[Dataset entries]
Start of Block
Record IndicesDataStreamsStatsPath := MkIndicesDataStreamsStatsPath { IndicesDataStreamsStatsPath_Name : list string }.
Definition IndicesDataStreamsStatsPath_Build (p : IndicesDataStreamsStatsPath) : built :=
  build (writeLit "_data_stream";; writeSegments (IndicesDataStreamsStatsPath_Name p);; writeLit "_stats").
#[export] Instance IndicesDataStreamsStatsPath_builder : builder IndicesDataStreamsStatsPath :=
  {| Build := IndicesDataStreamsStatsPath_Build; fields p := [("name", Many (IndicesDataStreamsStatsPath_Name p))]; ignored _ := [];
     templates := ["/_data_stream/_stats"; "/_data_stream/{name}/_stats"] |}.
#[export] Instance IndicesDataStreamsStatsPath_lawful : Lawful IndicesDataStreamsStatsPath.
Proof. follow. Qed.

Record IndicesDeletePath := MkIndicesDeletePath { IndicesDeletePath_Indices : list string }.
Definition IndicesDeletePath_Build (p : IndicesDeletePath) : built :=
  build (requiredList "IndicesDeletePath.Indices" (IndicesDeletePath_Indices p);; writeSegments (IndicesDeletePath_Indices p)).
#[export] Instance IndicesDeletePath_builder : builder IndicesDeletePath :=
  {| Build := IndicesDeletePath_Build; fields p := [("index", Many (IndicesDeletePath_Indices p))]; ignored _ := [];
     templates := ["/{index}"] |}.
#[export] Instance IndicesDeletePath_lawful : Lawful IndicesDeletePath.
Proof. follow. Qed.

Record IndicesDeleteAliasPath := MkIndicesDeleteAliasPath { IndicesDeleteAliasPath_Indices : list string; IndicesDeleteAliasPath_Name : list string }.
Definition IndicesDeleteAliasPath_Build (p : IndicesDeleteAliasPath) : built :=
  build (requiredList "IndicesDeleteAliasPath.Indices" (IndicesDeleteAliasPath_Indices p);;
   requiredList "IndicesDeleteAliasPath.Name" (IndicesDeleteAliasPath_Name p);;
   writeSegments (IndicesDeleteAliasPath_Indices p);; writeLit "_alias";; writeSegments (IndicesDeleteAliasPath_Name p)).
#[export] Instance IndicesDeleteAliasPath_builder : builder IndicesDeleteAliasPath :=
  {| Build := IndicesDeleteAliasPath_Build; fields p := [("index", Many (IndicesDeleteAliasPath_Indices p)); ("name", Many (IndicesDeleteAliasPath_Name p))]; ignored _ := [];
     templates := ["/{index}/_alias/{name}"] |}.
#[export] Instance IndicesDeleteAliasPath_lawful : Lawful IndicesDeleteAliasPath.
Proof. follow. Qed.

Record IndicesDeleteDataStreamPath := MkIndicesDeleteDataStreamPath { IndicesDeleteDataStreamPath_Name : list string }.
Definition IndicesDeleteDataStreamPath_Build (p : IndicesDeleteDataStreamPath) : built :=
  build (requiredList "IndicesDeleteDataStreamPath.Name" (IndicesDeleteDataStreamPath_Name p);; writeLit "_data_stream";;
   writeSegments (IndicesDeleteDataStreamPath_Name p)).
#[export] Instance IndicesDeleteDataStreamPath_builder : builder IndicesDeleteDataStreamPath :=
  {| Build := IndicesDeleteDataStreamPath_Build; fields p := [("name", Many (IndicesDeleteDataStreamPath_Name p))]; ignored _ := [];
     templates := ["/_data_stream/{name}"] |}.
#[export] Instance IndicesDeleteDataStreamPath_lawful : Lawful IndicesDeleteDataStreamPath.
Proof. follow. Qed.

Record IndicesDeleteIndexTemplatePath := MkIndicesDeleteIndexTemplatePath { IndicesDeleteIndexTemplatePath_Name : string }.
Definition IndicesDeleteIndexTemplatePath_Build (p : IndicesDeleteIndexTemplatePath) : built :=
  build (required "IndicesDeleteIndexTemplatePath.Name" (IndicesDeleteIndexTemplatePath_Name p);; writeLit "_index_template";;
   writeReq (IndicesDeleteIndexTemplatePath_Name p)).
#[export] Instance IndicesDeleteIndexTemplatePath_builder : builder IndicesDeleteIndexTemplatePath :=
  {| Build := IndicesDeleteIndexTemplatePath_Build; fields p := [("name", One (IndicesDeleteIndexTemplatePath_Name p))]; ignored _ := [];
     templates := ["/_index_template/{name}"] |}.
#[export] Instance IndicesDeleteIndexTemplatePath_lawful : Lawful IndicesDeleteIndexTemplatePath.
Proof. follow. Qed.

Record IndicesDeleteTemplatePath := MkIndicesDeleteTemplatePath { IndicesDeleteTemplatePath_Name : string }.
Definition IndicesDeleteTemplatePath_Build (p : IndicesDeleteTemplatePath) : built :=
  build (required "IndicesDeleteTemplatePath.Name" (IndicesDeleteTemplatePath_Name p);; writeLit "_template";;
   writeReq (IndicesDeleteTemplatePath_Name p)).
#[export] Instance IndicesDeleteTemplatePath_builder : builder IndicesDeleteTemplatePath :=
  {| Build := IndicesDeleteTemplatePath_Build; fields p := [("name", One (IndicesDeleteTemplatePath_Name p))]; ignored _ := [];
     templates := ["/_template/{name}"] |}.
#[export] Instance IndicesDeleteTemplatePath_lawful : Lawful IndicesDeleteTemplatePath.
Proof. follow. Qed.

Record IndicesExistsPath := MkIndicesExistsPath { IndicesExistsPath_Indices : list string }.
Definition IndicesExistsPath_Build (p : IndicesExistsPath) : built :=
  build (requiredList "IndicesExistsPath.Indices" (IndicesExistsPath_Indices p);; writeSegments (IndicesExistsPath_Indices p)).
#[export] Instance IndicesExistsPath_builder : builder IndicesExistsPath :=
  {| Build := IndicesExistsPath_Build; fields p := [("index", Many (IndicesExistsPath_Indices p))]; ignored _ := [];
     templates := ["/{index}"] |}.
#[export] Instance IndicesExistsPath_lawful : Lawful IndicesExistsPath.
Proof. follow. Qed.

Record IndicesExistsAliasPath := MkIndicesExistsAliasPath { IndicesExistsAliasPath_Indices : list string; IndicesExistsAliasPath_Name : list string }.
Definition IndicesExistsAliasPath_Build (p : IndicesExistsAliasPath) : built :=
  build (requiredList "IndicesExistsAliasPath.Name" (IndicesExistsAliasPath_Name p);;
   writeSegments (IndicesExistsAliasPath_Indices p);; writeLit "_alias";; writeSegments (IndicesExistsAliasPath_Name p)).
#[export] Instance IndicesExistsAliasPath_builder : builder IndicesExistsAliasPath :=
  {| Build := IndicesExistsAliasPath_Build; fields p := [("name", Many (IndicesExistsAliasPath_Name p)); ("index", Many (IndicesExistsAliasPath_Indices p))]; ignored _ := [];
     templates := ["/_alias/{name}"; "/{index}/_alias/{name}"] |}.
#[export] Instance IndicesExistsAliasPath_lawful : Lawful IndicesExistsAliasPath.
Proof. follow. Qed.

Record IndicesExistsIndexTemplatePath := MkIndicesExistsIndexTemplatePath { IndicesExistsIndexTemplatePath_Name : string }.
Definition IndicesExistsIndexTemplatePath_Build (p : IndicesExistsIndexTemplatePath) : built :=
  build (required "IndicesExistsIndexTemplatePath.Name" (IndicesExistsIndexTemplatePath_Name p);; writeLit "_index_template";;
   writeReq (IndicesExistsIndexTemplatePath_Name p)).
#[export] Instance IndicesExistsIndexTemplatePath_builder : builder IndicesExistsIndexTemplatePath :=
  {| Build := IndicesExistsIndexTemplatePath_Build; fields p := [("name", One (IndicesExistsIndexTemplatePath_Name p))]; ignored _ := [];
     templates := ["/_index_template/{name}"] |}.
#[export] Instance IndicesExistsIndexTemplatePath_lawful : Lawful IndicesExistsIndexTemplatePath.
Proof. follow. Qed.

Record IndicesExistsTemplatePath := MkIndicesExistsTemplatePath { IndicesExistsTemplatePath_Name : list string }.
Definition IndicesExistsTemplatePath_Build (p : IndicesExistsTemplatePath) : built :=
  build (requiredList "IndicesExistsTemplatePath.Name" (IndicesExistsTemplatePath_Name p);; writeLit "_template";;
   writeSegments (IndicesExistsTemplatePath_Name p)).
#[export] Instance IndicesExistsTemplatePath_builder : builder IndicesExistsTemplatePath :=
  {| Build := IndicesExistsTemplatePath_Build; fields p := [("name", Many (IndicesExistsTemplatePath_Name p))]; ignored _ := [];
     templates := ["/_template/{name}"] |}.
#[export] Instance IndicesExistsTemplatePath_lawful : Lawful IndicesExistsTemplatePath.
Proof. follow. Qed.

Record IndicesFlushPath := MkIndicesFlushPath { IndicesFlushPath_Indices : list string }.
Definition IndicesFlushPath_Build (p : IndicesFlushPath) : built := build (writeSegments (IndicesFlushPath_Indices p);; writeLit "_flush").
#[export] Instance IndicesFlushPath_builder : builder IndicesFlushPath :=
  {| Build := IndicesFlushPath_Build; fields p := [("index", Many (IndicesFlushPath_Indices p))]; ignored _ := [];
     templates := ["/_flush"; "/{index}/_flush"] |}.
#[export] Instance IndicesFlushPath_lawful : Lawful IndicesFlushPath.
Proof. follow. Qed.

Record IndicesForcemergePath := MkIndicesForcemergePath { IndicesForcemergePath_Indices : list string }.
Definition IndicesForcemergePath_Build (p : IndicesForcemergePath) : built := build (writeSegments (IndicesForcemergePath_Indices p);; writeLit "_forcemerge").
#[export] Instance IndicesForcemergePath_builder : builder IndicesForcemergePath :=
  {| Build := IndicesForcemergePath_Build; fields p := [("index", Many (IndicesForcemergePath_Indices p))]; ignored _ := [];
     templates := ["/_forcemerge"; "/{index}/_forcemerge"] |}.
#[export] Instance IndicesForcemergePath_lawful : Lawful IndicesForcemergePath.
Proof. follow. Qed.

Record IndicesGetPath := MkIndicesGetPath { IndicesGetPath_Indices : list string }.
Definition IndicesGetPath_Build (p : IndicesGetPath) : built :=
  build (requiredList "IndicesGetPath.Indices" (IndicesGetPath_Indices p);; writeSegments (IndicesGetPath_Indices p)).
#[export] Instance IndicesGetPath_builder : builder IndicesGetPath :=
  {| Build := IndicesGetPath_Build; fields p := [("index", Many (IndicesGetPath_Indices p))]; ignored _ := [];
     templates := ["/{index}"] |}.
#[export] Instance IndicesGetPath_lawful : Lawful IndicesGetPath.
Proof. follow. Qed.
End of Block
> Problem statement
In your answer, include only the lines above starting at the line that holds "(IndicesDeleteTemplatePath_Name p);; writeLit" and ending at the line that holds "#[export] Instance IndicesDeleteTemplatePath_lawful", copied exactly.

> Output for this exercise
  build (required "IndicesDeleteTemplatePath.Name" (IndicesDeleteTemplatePath_Name p);; writeLit "_template";;
   writeReq (IndicesDeleteTemplatePath_Name p)).
#[export] Instance IndicesDeleteTemplatePath_builder : builder IndicesDeleteTemplatePath :=
  {| Build := IndicesDeleteTemplatePath_Build; fields p := [("name", One (IndicesDeleteTemplatePath_Name p))]; ignored _ := [];
     templates := ["/_template/{name}"] |}.
#[export] Instance IndicesDeleteTemplatePath_lawful : Lawful IndicesDeleteTemplatePath.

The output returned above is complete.